[Saved data entries]
========================

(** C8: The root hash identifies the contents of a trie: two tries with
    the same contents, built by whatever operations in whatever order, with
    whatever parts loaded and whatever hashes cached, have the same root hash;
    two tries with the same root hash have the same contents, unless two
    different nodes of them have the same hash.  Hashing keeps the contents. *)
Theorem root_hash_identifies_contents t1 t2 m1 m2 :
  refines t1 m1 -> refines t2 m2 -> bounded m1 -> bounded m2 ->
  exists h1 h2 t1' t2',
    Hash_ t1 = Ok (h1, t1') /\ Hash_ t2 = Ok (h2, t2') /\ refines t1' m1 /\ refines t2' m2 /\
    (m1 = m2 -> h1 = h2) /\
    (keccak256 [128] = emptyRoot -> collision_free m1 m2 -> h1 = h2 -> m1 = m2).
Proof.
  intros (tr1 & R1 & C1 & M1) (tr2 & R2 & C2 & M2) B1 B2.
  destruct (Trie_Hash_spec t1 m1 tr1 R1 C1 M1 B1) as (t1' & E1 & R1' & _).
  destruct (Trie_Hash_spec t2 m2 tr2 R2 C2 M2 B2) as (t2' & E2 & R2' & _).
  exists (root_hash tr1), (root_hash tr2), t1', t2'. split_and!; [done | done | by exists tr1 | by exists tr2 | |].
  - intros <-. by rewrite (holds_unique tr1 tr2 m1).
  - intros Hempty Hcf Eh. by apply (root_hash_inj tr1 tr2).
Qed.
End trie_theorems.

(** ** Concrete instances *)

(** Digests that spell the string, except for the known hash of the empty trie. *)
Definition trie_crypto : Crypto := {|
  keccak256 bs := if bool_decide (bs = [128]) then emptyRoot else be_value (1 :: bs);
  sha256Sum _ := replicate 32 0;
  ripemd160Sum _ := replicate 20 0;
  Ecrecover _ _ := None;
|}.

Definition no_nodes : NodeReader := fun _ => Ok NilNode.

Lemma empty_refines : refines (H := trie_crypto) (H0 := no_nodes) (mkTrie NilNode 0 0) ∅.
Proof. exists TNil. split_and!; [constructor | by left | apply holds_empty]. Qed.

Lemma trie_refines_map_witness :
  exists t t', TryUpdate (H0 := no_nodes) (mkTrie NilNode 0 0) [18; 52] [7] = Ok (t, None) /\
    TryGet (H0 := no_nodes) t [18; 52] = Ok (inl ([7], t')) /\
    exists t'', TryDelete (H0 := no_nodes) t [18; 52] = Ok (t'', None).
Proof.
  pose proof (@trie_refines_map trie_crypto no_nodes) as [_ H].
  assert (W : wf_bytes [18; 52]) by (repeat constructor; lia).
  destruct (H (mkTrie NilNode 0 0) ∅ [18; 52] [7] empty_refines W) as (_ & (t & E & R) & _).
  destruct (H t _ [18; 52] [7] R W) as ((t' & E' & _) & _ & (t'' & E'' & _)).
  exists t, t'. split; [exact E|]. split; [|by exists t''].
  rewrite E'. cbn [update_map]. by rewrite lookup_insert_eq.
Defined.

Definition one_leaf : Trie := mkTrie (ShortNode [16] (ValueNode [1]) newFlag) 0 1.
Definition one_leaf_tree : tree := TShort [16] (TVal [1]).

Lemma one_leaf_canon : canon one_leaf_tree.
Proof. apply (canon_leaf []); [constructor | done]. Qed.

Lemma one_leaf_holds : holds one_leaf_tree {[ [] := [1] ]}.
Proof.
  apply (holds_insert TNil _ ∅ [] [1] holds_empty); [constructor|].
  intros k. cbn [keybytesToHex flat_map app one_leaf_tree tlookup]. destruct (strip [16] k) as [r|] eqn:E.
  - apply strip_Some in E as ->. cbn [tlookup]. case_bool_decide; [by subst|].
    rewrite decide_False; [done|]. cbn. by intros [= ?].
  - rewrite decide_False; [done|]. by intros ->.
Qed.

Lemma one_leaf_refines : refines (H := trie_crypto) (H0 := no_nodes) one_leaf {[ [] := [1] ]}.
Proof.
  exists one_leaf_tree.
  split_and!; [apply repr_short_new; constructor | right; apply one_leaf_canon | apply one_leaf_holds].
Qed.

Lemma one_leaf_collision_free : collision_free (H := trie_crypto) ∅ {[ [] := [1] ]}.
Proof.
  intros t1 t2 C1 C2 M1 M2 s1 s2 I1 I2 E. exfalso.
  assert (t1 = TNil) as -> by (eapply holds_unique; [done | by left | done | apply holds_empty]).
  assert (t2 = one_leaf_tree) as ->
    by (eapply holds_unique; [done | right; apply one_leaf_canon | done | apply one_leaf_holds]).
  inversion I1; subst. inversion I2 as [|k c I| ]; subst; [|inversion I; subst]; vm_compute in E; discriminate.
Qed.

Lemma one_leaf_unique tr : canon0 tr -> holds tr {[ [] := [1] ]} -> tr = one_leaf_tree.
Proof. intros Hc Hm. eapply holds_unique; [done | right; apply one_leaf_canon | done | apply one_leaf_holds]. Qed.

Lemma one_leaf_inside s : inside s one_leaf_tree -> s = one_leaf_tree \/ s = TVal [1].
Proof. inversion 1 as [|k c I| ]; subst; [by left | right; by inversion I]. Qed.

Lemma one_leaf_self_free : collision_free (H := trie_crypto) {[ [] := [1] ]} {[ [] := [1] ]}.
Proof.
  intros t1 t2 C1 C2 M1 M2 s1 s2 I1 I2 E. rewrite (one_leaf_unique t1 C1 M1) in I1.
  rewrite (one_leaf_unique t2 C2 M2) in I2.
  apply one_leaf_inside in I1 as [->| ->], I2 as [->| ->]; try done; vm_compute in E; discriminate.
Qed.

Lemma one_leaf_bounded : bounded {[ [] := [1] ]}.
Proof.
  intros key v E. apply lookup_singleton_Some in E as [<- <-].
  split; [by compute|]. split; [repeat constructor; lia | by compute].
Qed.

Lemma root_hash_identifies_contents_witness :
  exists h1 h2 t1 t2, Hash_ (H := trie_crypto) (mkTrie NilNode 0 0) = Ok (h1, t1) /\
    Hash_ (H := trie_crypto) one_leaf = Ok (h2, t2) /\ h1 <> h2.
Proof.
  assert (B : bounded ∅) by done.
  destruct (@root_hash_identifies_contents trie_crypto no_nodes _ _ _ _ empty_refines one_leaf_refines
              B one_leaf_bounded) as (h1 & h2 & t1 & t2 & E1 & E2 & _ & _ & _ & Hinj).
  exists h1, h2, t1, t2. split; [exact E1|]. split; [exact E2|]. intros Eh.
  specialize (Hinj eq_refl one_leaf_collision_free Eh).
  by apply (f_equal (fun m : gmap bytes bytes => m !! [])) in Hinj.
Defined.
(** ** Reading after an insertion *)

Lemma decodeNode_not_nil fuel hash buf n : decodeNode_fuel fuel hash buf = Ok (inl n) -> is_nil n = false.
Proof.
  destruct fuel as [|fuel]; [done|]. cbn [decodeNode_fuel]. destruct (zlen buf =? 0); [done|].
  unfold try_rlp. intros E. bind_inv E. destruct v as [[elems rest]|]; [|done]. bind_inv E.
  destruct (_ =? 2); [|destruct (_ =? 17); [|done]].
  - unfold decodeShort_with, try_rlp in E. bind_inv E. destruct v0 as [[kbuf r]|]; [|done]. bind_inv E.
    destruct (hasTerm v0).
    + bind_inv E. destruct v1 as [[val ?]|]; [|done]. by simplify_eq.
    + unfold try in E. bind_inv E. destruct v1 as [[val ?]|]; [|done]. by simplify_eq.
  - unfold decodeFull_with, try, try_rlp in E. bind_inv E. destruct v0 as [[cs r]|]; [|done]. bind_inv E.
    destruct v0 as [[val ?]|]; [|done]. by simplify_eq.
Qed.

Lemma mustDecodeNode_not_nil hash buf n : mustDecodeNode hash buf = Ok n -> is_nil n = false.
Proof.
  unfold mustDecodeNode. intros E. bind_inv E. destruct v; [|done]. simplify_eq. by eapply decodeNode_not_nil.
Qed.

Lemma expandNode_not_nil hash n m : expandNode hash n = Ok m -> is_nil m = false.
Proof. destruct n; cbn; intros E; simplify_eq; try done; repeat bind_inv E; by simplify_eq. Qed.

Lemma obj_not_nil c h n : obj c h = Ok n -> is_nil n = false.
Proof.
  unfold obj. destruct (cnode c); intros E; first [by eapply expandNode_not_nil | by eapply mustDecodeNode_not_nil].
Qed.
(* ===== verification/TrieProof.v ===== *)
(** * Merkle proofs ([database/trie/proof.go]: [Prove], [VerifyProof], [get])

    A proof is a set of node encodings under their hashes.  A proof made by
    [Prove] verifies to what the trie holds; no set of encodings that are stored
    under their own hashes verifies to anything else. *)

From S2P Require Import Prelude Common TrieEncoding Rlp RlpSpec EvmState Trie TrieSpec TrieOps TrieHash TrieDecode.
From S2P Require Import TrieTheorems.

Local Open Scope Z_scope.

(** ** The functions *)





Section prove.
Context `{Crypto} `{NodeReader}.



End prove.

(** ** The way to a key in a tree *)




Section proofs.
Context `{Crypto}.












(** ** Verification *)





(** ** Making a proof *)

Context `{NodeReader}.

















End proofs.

========================

[Problem requirements] From the records above, copy out the line with "I2 E. exfalso.", the line with "Proof. inversion 1", and every line between them, word for word.

[Response to this task]
  intros t1 t2 C1 C2 M1 M2 s1 s2 I1 I2 E. exfalso.
  assert (t1 = TNil) as -> by (eapply holds_unique; [done | by left | done | apply holds_empty]).
  assert (t2 = one_leaf_tree) as ->
    by (eapply holds_unique; [done | right; apply one_leaf_canon | done | apply one_leaf_holds]).
  inversion I1; subst. inversion I2 as [|k c I| ]; subst; [|inversion I; subst]; vm_compute in E; discriminate.
Qed.

Lemma one_leaf_unique tr : canon0 tr -> holds tr {[ [] := [1] ]} -> tr = one_leaf_tree.
Proof. intros Hc Hm. eapply holds_unique; [done | right; apply one_leaf_canon | done | apply one_leaf_holds]. Qed.

Lemma one_leaf_inside s : inside s one_leaf_tree -> s = one_leaf_tree \/ s = TVal [1].
Proof. inversion 1 as [|k c I| ]; subst; [by left | right; by inversion I]. Qed.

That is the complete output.